TLDR:
Boltz-1 marked the beginning of a new era in open-source molecular modeling, introducing an all-atom foundation model capable of predicting the structures of proteins, nucleic acids, and small molecules within a single unified framework widely accessible to everyone. Building on this foundation, Boltz-2 introduced binding affinity prediction, extending beyond structure prediction to capture how tightly molecules recognize and interact with one another. By coupling structure and binding prediction within the same framework, Boltz-2 advanced the understanding of molecular interactions and laid the groundwork for generative design.
Today, we’re excited to announce BoltzGen—an all-atom generative diffusion that can generate new protein binders against any biomolecular target—proteins, nucleic acids, or small molecules alike. Through an extensive experimental campaign conducted with a broad network of collaborators, BoltzGen was tested across an exceptional diversity of targets and use cases. This collective effort pushed the model to its limits and demonstrated unprecedented accuracy, marking a decisive step toward universal binder design.
The BoltzGen pipeline uses a single, all-atom generative model that unifies design and structure prediction. A purely geometry-based representation of designed residue types enables scalable training on both tasks simultaneously. As a result, unlike any previous design model, BoltzGen matches the performance of state-of-the-art folding models. BoltzGen's structure-based reasoning about target-binder interactions supports the design of high-affinity binders to novel targets, unrelated to complexes seen during training. This comes with a design specification language that serves as an expressive interface for various constraints – including covalent bonds, structure groups, binding sites, secondary structures and design masks – that steer the diffusion process towards specific design objectives during inference. This language is universal, making it possible to add multiple constraints to a single generation, capturing a wide range of experimental design objectives.
In addition to the core diffusion model, we introduce an integrated pipeline for end-to-end binder design that adds downstream validation, redesign and ranking modules to narrow down a small, diverse set of designs of wet lab-ready designs for experimental screening.
We evaluated BoltzGen on a wide range of difficult benchmarks and real-world binder design challenges in collaboration with leading academic labs and biotechnology companies, validating designs experimentally both for binding and function in living cells. We found strong binders across modalities and biomolecules on targets with high dissimilarity to any bound protein structure.

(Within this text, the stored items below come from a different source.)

(** C9 (as the code has it).  On a command channel that takes writes and
    has room for the reply: a logged-in PORT whose argument, shorter than
    2^32 bytes, has not exactly five commas, or has in its port text a
    whole number above 255 that an [int] holds, is answered with 501 and
    leaves both the passive and the active flag down; a PORT before the
    login is answered with 530 and leaves the two flags as they were. *)
Theorem PORT_rejects (args : string) (fd : Socket) (s : FtpSession) :
  m_commandSocket s = Some fd ->
  writable fd (w_oracle (world s)) ->
  String.length ("501 " +++ w_strerror (world s) EINVAL +++ CRLF) < room s ->
  String.length ("530 Not logged in" +++ CRLF) < room s ->
  (authorized s = true ->
   (Z.of_nat (String.length args) < 2 ^ 32)%Z ->
   commas_of args <> 5
   \/ (exists text field,
         port_part args = Some text /\ number_in field text
         /\ (255 < decimal field 0 <= INT_MAX)%Z) ->
   command_output fd (PORT args s)
   = command_output fd s +++ "501 " +++ w_strerror (world s) EINVAL +++ CRLF
   /\ m_pasv (PORT args s) = false
   /\ m_port (PORT args s) = false)
  /\ (authorized s = false ->
      command_output fd (PORT args s)
      = command_output fd s +++ "530 Not logged in" +++ CRLF
      /\ m_pasv (PORT args s) = m_pasv s
      /\ m_port (PORT args s) = m_port s).
Proof.
  intros Hfd Hw H501 H530. split.
  - intros Ha Hlen Hbad. now apply PORT_invalid.
  - intros Ha. now apply PORT_unauthorized.
Qed.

Designs included nanobodies, miniproteins, linear peptides and macrocycle binders against small molecule, peptide, enzyme and protein targets – including experimentally validated binders against intrinsically disordered regions.
BoltzGen was tested on a panel of 9 novel targets with no known binders and less than 30% sequence similarity to any bound molecule or complex in the entire PDB. We chose targets with varied lengths and distinct topologies and folds representing the most challenging and diverse benchmark of any generative protein model to date.

On this challenging benchmark we were able to successfully design nanomolar nanobody binders against 6/9 targets testing 15 designs or fewer per each binder-target pair, demonstrating generalization to unseen regions of interaction space.
To evaluate BoltzGen on real-world biomolecular design problems, we partnered with leading experimental labs and biotech companies to apply the model and pipeline to design and test binders against some of their most challenging targets.

The first set of collaborations yielded experimentally validated binders across a wide range of target types (small molecules, peptides, enzymes, disordered regions) with good affinities and functional readouts including nuclear localization, pathway inhibition and neutralization of microbial activity in live cells.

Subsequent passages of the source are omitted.